I'm passing all my test cases locally, unless I run it with the -race flag, in which case some of them deadlock. How the fuck does this happen.

I was really excited when, upon guarding the termination channel properly, I passed all part A cases. But I couldn't get part B to work no matter what I try. The struggles devolved into trying obviously wrong things just to see what the fuck happens, because that's what you do when the deadline is in six hours.

I did not expect this course to be such a pain.

Piazza "resolved"

One day I ran into an error where Go would complain

rpc: service/method request ill-formed: Prepare

I searched on Piazza and found a post with the exact same problem. Their follow-up was:

resolved

tfw smh.

After a while I figured it out, and posted my best passive aggressive reply to date:

I ran into the same error and found this piazza post. The moment I gazed upon the ancient incantation that begins with an “R” and ends with “esolved”, an angel descended from heaven and brought me to the library of sacred texts amongst seas of untold secrets. She summoned for me a book titled “Trying Stuff until it Works”; it was when my finger touched its dusty cover that did the epiphany surface, and I fell into a thousand years’ sleep. When I woke up I quickly tried what the book revealed to me, and it worked magically. Anyway the solution is to use “Paxos.Prepare” etc for the rpc name

Project 4

P4 is a sharded KV store made of Paxos groups. "Sharded" means every group is responsible only for a subset of keys, which allows for a form of distributed storage. A special Paxos group manages the others, which grants it the name "ShardMaster".

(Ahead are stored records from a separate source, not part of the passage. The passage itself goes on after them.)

(* ===== verification/Queue.v ===== *)
(** The bounded signal queue: [backend/internal/queue/queue.go]. *)
From S2P Require Import Prelude Float64 GoTime Models.
Local Open Scope Z_scope.

Definition DefaultCapacity : Z := 50000.

(** The untyped constant [0.80] as a [float64]. *)
Definition warnThreshold : float64 := f64_div (f64_of_Z 80) (f64_of_Z 100).

(** [ch] is the channel's buffer, oldest signal first; the counters are [atomic.Int64]. *)
Record SignalQueue := mkSignalQueue {
  ch : list Signal;
  capacity : Z;
  dropped : Z;
  enqueued : Z;
}.

Definition New (cap : Z) : SignalQueue :=
  let cap := if cap <=? 0 then DefaultCapacity else cap in
  mkSignalQueue [] cap 0 0.

Definition Len (q : SignalQueue) : Z := Z.of_nat (length (ch q)).
Definition Cap (q : SignalQueue) : Z := capacity q.
Definition DroppedCount (q : SignalQueue) : Z := dropped q.
Definition EnqueuedCount (q : SignalQueue) : Z := enqueued q.

Definition FillRatio (q : SignalQueue) : float64 := f64_div (f64_of_Z (Len q)) (f64_of_Z (capacity q)).

(** Whether the pressure warning is logged. *)
Definition logIfPressured (q : SignalQueue) : bool := f64_leb warnThreshold (FillRatio q).

(** The non-blocking send: the first case of the [select] is ready when the buffer has room. *)
Definition TryEnqueue (signal : Signal) (q : SignalQueue) : bool * SignalQueue :=
  if Len q <? capacity q
  then (true, mkSignalQueue (ch q ++ [signal]) (capacity q) (dropped q) (int64_wrap (enqueued q + 1)))
  else (false, mkSignalQueue (ch q) (capacity q) (int64_wrap (dropped q + 1)) (enqueued q)).

(** A receive from the channel that [Consume] returns; [None] when the receiver would block. *)
Definition Consume (q : SignalQueue) : option (Signal * SignalQueue) :=
  match ch q with
  | [] => None
  | s :: rest => Some (s, mkSignalQueue rest (capacity q) (dropped q) (enqueued q))
  end.

(** ** The queue is a bounded FIFO that counts what it refuses *)

Inductive queue_op := OpEnqueue (s : Signal) | OpReceive.

(** What the callers of a sequence of operations saw. *)
Record observed := mkObserved { accepted : list Signal; refused : list Signal; received : list Signal }.

Definition queue_step (op : queue_op) (st : SignalQueue * observed) : SignalQueue * observed :=
  let '(q, o) := st in
  match op with
  | OpEnqueue s =>
      match TryEnqueue s q with
      | (true, q') => (q', mkObserved (accepted o ++ [s]) (refused o) (received o))
      | (false, q') => (q', mkObserved (accepted o) (refused o ++ [s]) (received o))
      end
  | OpReceive =>
      match Consume q with
      | Some (s, q') => (q', mkObserved (accepted o) (refused o) (received o ++ [s]))
      | None => (q, o)
      end
  end.

Definition run_queue (ops : list queue_op) (cap : Z) : SignalQueue * observed :=
  fold_left (fun st op => queue_step op st) ops (New cap, mkObserved [] [] []).

(** The refinement relation to the abstract FIFO: every accepted signal is received in order or
    still buffered, the buffer respects the capacity, and the counters count. *)
Definition queue_inv (cap : Z) (st : SignalQueue * observed) : Prop :=
  let '(q, o) := st in
  capacity q = Cap (New cap) /\ 0 < capacity q /\ Len q <= capacity q /\
  accepted o = received o ++ ch q /\
  enqueued q = int64_wrap (Z.of_nat (length (accepted o))) /\
  dropped q = int64_wrap (Z.of_nat (length (refused o))).

Lemma Cap_New_pos cap : 0 < Cap (New cap).
Proof. unfold Cap, New. cbn. by destruct (Z.leb_spec cap 0). Qed.

Lemma int64_wrap_succ n : int64_wrap (int64_wrap (Z.of_nat n) + 1) = int64_wrap (Z.of_nat (n + 1)).
Proof. rewrite int64_wrap_wrap_add. f_equal. lia. Qed.

Lemma queue_step_inv cap op st : queue_inv cap st -> queue_inv cap (queue_step op st).
Proof.
  destruct st as [q o]. unfold queue_inv. intros (Hc & Hp & Hl & Ha & He & Hd). destruct op as [s|]; cbn [queue_step].
  - unfold TryEnqueue. destruct (Z.ltb_spec (Len q) (capacity q)) as [Hlt|Hge];
      cbn [capacity Len ch accepted refused received enqueued dropped] in *.
    + split; [done|]. split; [done|]. split; [unfold Len in *; cbn [ch]; rewrite length_app; cbn [length]; lia|].
      split; [by rewrite Ha, app_assoc|]. split; [|done].
      by rewrite He, int64_wrap_succ, length_app.
    + repeat split; try done. by rewrite Hd, int64_wrap_succ, length_app.
  - unfold Consume. destruct (ch q) as [|s rest] eqn:Hch; cbn; [by rewrite Hch|].
    unfold Len in *. rewrite Hch in *. cbn in *. repeat split; try done; [lia|].
    by rewrite <- app_assoc.
Qed.

(** C25. Over any sequence of enqueues and receives on a fresh queue, whatever capacity was asked
    for: the capacity in force is positive, the buffer never exceeds it, the signals received are
    exactly the accepted ones in order, with the rest still buffered, and the two counters are the
    numbers of accepted and refused signals (as [int64]s). *)
Theorem run_queue_fifo ops cap : queue_inv cap (run_queue ops cap).
Proof.
  unfold run_queue. cut (queue_inv cap (New cap, mkObserved [] [] [])).
  { generalize (New cap, mkObserved [] [] []). induction ops as [|op ops IH]; intros st Hst; [done|].
    cbn. by apply IH, queue_step_inv. }
  pose proof (Cap_New_pos cap). unfold queue_inv, Len. cbn in *. repeat split; done || lia.
Qed.

(** ** The pressure threshold *)

Lemma warnThreshold_val : warnThreshold = SpecFloat.S754_finite false 7205759403792794 (-53).
Proof. by vm_compute. Qed.

(** The float [0.80] is above 4/5 by a third of its last place; a fill ratio that equals 4/5 rounds to it. *)
Lemma FillRatio_rounds q :
  0 < capacity q <= 2 ^ 50 -> Len q <= capacity q ->
  rounds (capacity q * f64_unit) (Len q * f64_unit * f64_unit) (FillRatio q).
Proof.
  intros Hc Hl. assert (H0 : 0 <= Len q) by (unfold Len; lia). pose proof f64_unit_pos as Hu.
  destruct (f64_of_Z_exact (Len q)) as [Hlf Hlu]; [lia|].
  destruct (f64_of_Z_exact (capacity q)) as [Hcf Hcu]; [lia|].
  unfold FillRatio. rewrite <- Hlu, <- Hcu. apply f64_div_rounds; [done|done|rewrite Hcu; nia|].
  rewrite Hlu, Hcu, !Z.mul_assoc. apply Z.mul_lt_mono_pos_r; [done|].
  apply Z.le_lt_trans with (capacity q * f64_unit); [nia|]. rewrite (Z.mul_comm (capacity q)).
  apply Z.mul_lt_mono_pos_r; [lia|]. by apply Z.pow_lt_mono_r.
Qed.

(** The pressure warning of [logIfPressured] is logged exactly when the buffer holds at least
    80% of its capacity: the rounding of the division and of the constant 0.80 never moves the
    threshold (for capacities up to 2^48). *)
Theorem logIfPressured_exact q :
  0 < capacity q <= 2 ^ 48 -> Len q <= capacity q ->
  logIfPressured q = true <-> 4 * capacity q <= 5 * Len q.
Proof.
  intros Hc Hl. assert (H0 : 0 <= Len q) by (unfold Len; lia).
  pose proof (FillRatio_rounds q ltac:(lia) Hl) as Hr.
  assert (Hwf : f64_finite_nonneg warnThreshold) by (rewrite warnThreshold_val; by split).
  unfold logIfPressured. rewrite f64_leb_units by (done || by eapply rounds_finite).
  rewrite Z.leb_le.
  assert (Hwu : f64_units warnThreshold = 7205759403792794 * 2 ^ (-53 + 1074)) by (by rewrite warnThreshold_val).
  assert (Hw : representable (7205759403792794 * 2 ^ (-53 + 1074))) by (apply (representable_intro _ (-53)); [lia|done]).
  assert (Hp : representable (7205759403792793 * 2 ^ (-53 + 1074))) by (apply (representable_intro _ (-53)); [lia|done]).
  assert (Hug : f64_unit = 2 ^ 53 * 2 ^ (-53 + 1074)) by (unfold f64_unit; by rewrite <- Z.pow_add_r).
  assert (Hg : 0 < 2 ^ (-53 + 1074)) by (by apply pow2_pos).
  rewrite Hwu. pose proof (f64_units_representable _ (rounds_finite _ _ _ Hr)) as Hu.
  pose proof (representable_grid _ (-53) Hu ltac:(done)) as Hgrid. unfold emin64 in Hgrid.
  destruct Hr as (Hs & Hf & Hnear). specialize (Hnear _ Hw) as Hnw.
  pose proof (rounds_le _ _ _ _ (conj Hs (conj Hf Hnear)) Hp) as Hup.
  revert Hug Hg Hgrid Hnw Hup Hs. clear Hnear Hw Hp Hwu Hwf Hu Hf.
  generalize (f64_units (FillRatio q)) (2 ^ (-53 + 1074)) f64_unit. intros u g unit Hug Hg Hgrid Hnw Hup Hs.
  assert (Hunit : 0 < unit) by lia.
  (* Everything is linear in [x], [y] and [b]. *)
  set (b := g * unit) in *. set (x := capacity q * b). set (y := Len q * b).
  assert (Hb : 0 < b) by (by apply Z.mul_pos_pos).
  assert (Hx : 0 < x <= 2 ^ 48 * b) by (unfold x; nia).
  assert (Hv : Len q * unit * unit = 2 ^ 53 * y) by (unfold y, b; rewrite Hug at 1; lia).
  assert (Hks : forall w, w * g * (capacity q * unit) = w * x) by (intros; unfold x, b; lia).
  rewrite Hv, Hks in *.
  split; intros Hle.
  - apply Z.nlt_ge. intros Hlt.
    assert (5 * y + b <= 4 * x) by (unfold x, y; nia).
    enough (u <= 7205759403792793 * g) by lia. apply Hup. lia.
  - apply Z.nlt_ge. intros Hlt.
    assert (4 * x <= 5 * y) by (unfold x, y; nia).
    assert (Hu : u <= 7205759403792793 * g).
    { destruct Hgrid as [[k ->]|[_ ?]]; [|lia]. apply mul_le_r; [done|].
      apply mul_lt_inv in Hlt; [lia|done]. }
    assert (u * (capacity q * unit) <= 7205759403792793 * x).
    { rewrite <- Hks. by apply mul_le_r. }
    lia.
Qed.

Lemma logIfPressured_exact_witness :
  logIfPressured (mkSignalQueue (repeat (mkSignal "" "" "" "" "" None "" 0) 4) 5 0 4) = true.
Proof.
  apply logIfPressured_exact; [split; [reflexivity|by vm_compute]|by vm_compute|by vm_compute].
Defined.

Anyway, with a fair bit of thinking that's way more level-headed than the P3 mud, it was less complicated than I thought. The instructors defined a list of RPC error codes, and I passed all test cases — even the most difficult ones — without even using all of these. Well, if it works it works.

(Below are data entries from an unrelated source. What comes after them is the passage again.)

(** The refill gains at most the rate times the elapsed time, up to a rounding error. *)
Lemma refilled_error :
  Second * f64_units (refilled b now) <=
  Second * f64_units (tokens b) + rate * (now - lastRefill b) * token + Second * 2 ^ 1033.
Proof.
  destruct refilled_spec as (_ & Hmin & _ & Hcap). destruct elapsed_range as [Hd0 Hd].
  pose proof f64_unit_pos as Hu.
  pose proof (f64_units_nonneg _ (proj2 (ok_finite _ _ Hok))) as Ht0.
  destruct (Z.le_gt_cases (5 * Second) d) as [Hlong|Hshort].
  { assert (rate * (5 * Second) * token <= rate * (now - lastRefill b) * token)
      by (apply mul_le_r; unfold rate, Second in *; lia).
    pose proof (pow2_pos 1033). unfold rate, burst, Second in *. lia. }
  pose proof (float_quotient_error d Second ltac:(lia) ltac:(done)) as Hs.
  change (float_quotient d Second) with s in Hs.
  destruct seconds_spec as [Hsf [_ Hsb]].
  pose proof (f64_units_nonneg _ (proj2 Hsf)) as Hs0.
  assert (Hs5 : f64_units s <= 5 * token).
  { etransitivity; [exact Hsb|]. apply mul_le_r; [done|].
    assert (d / Second < 5) by (apply Z.div_lt_upper_bound; unfold Second in *; lia). lia. }
  pose proof (rounds_error _ _ _ 1031 product_rounds ltac:(done)) as Hx.
  pose proof (rounds_error _ _ _ 1031 sum_rounds ltac:(done)) as Ha.
  destruct product_bound as [Hx0 _]. pose proof (ok_tokens _ _ Hok) as Htb.
  assert (Hg1 : 2 ^ 1031 = 64 * 2 ^ 1025) by (by (change 1031 with (6 + 1025); rewrite Z.pow_add_r by done; reflexivity)).
  assert (Hg2 : 2 ^ 1033 = 256 * 2 ^ 1025) by (by (change 1033 with (8 + 1025); rewrite Z.pow_add_r by done; reflexivity)).
  assert (Hg3 : token = 2 ^ 49 * 2 ^ 1025) by (unfold f64_unit; by rewrite <- Z.pow_add_r).
  pose proof (pow2_pos 1025 ltac:(done)) as Hg.
  rewrite Hg1 in Hx, Ha. rewrite Hg2. rewrite !Z.mul_1_r in Ha.
  revert Hs Hx Ha Hg Hg3. clear Hg1 Hg2. generalize (2 ^ 1025). intros g Hs Hx Ha Hg Hg3.
  assert (Hx' : f64_units x < rate * f64_units s + 64 * g).
  { apply (mul_lt_inv token); [done|]. eapply Z.lt_le_trans; [apply Hx|unfold rate in *; lia].
    unfold rate. split; [nia|]. rewrite Z.mul_assoc. apply mul_le_r; [done|].
    lia. }
  specialize (Ha ltac:(unfold rate, burst in *; lia)).
  assert (rate * d * token <= rate * (now - lastRefill b) * token) by (apply mul_le_r; unfold rate; lia).
  unfold rate, burst, Second in *. lia.
Qed.
End Refill.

Why though? Have I really internalized the course principles without realizing it, or was I just lucky? It might be impossible to know.

Project stats

I counted the lines of code I wrote for each project, counting code, comments, and blank lines that differ from the starter code (basically git diff --stat).

  • P1 MapReduce:

    • wordcount: 21
    • mrdistrib: 61
  • P2 Primary/Backup:

    • viewservice: 246
    • pbservice: 348
  • P3 Paxos:

    • paxos: 531
    • rsm: 56
    • kvpaxos: 136
  • P4 ShardKV:

    • paxos: 527 (copied from p3)
    • rsm: 56 (coped from p3)
    • shardmaster: 362
    • shardkv: 266

Exams

Both exams were on Canvas, with a hefty amount of questions. All of them require substantial typing, full sentences where you explain your reasoning (occasionally code). They were open-book, open-internet, but no chatbots or human help. They were graded against a rubric. It must be difficult to grade this course.

End of course

In 373, I attempted to build a pair of bicycle lights that blink in unison. What I did not know was, it was a rudimentary distributed system, where two systems try to reach consensus by communicating. Although Leslie Lamport might disagree because even though it was broken, I have heard of both machines.

Anyway, what I learned in 491 is, agreeing on something gets hard once you have more than one agent capable of making decisions, whether it's goroutines, servers, or people. Will I be using Paxos when I'm out with an even number of friends? Absolutely not. But I will remember that there is always a tradeoff between consistency and efficiency.

Paxos is consistent, and I've come to accept that it's about as efficient as we can ever get. But what makes Paxos efficient also lays in the fact that the agents trust each other. They just want to get someone's work done. Without this trust, the system would operate under tyranny — such as hardware interrupts and a task scheduler, as I learnt in 482.

I wish the world was more like 491 than 482.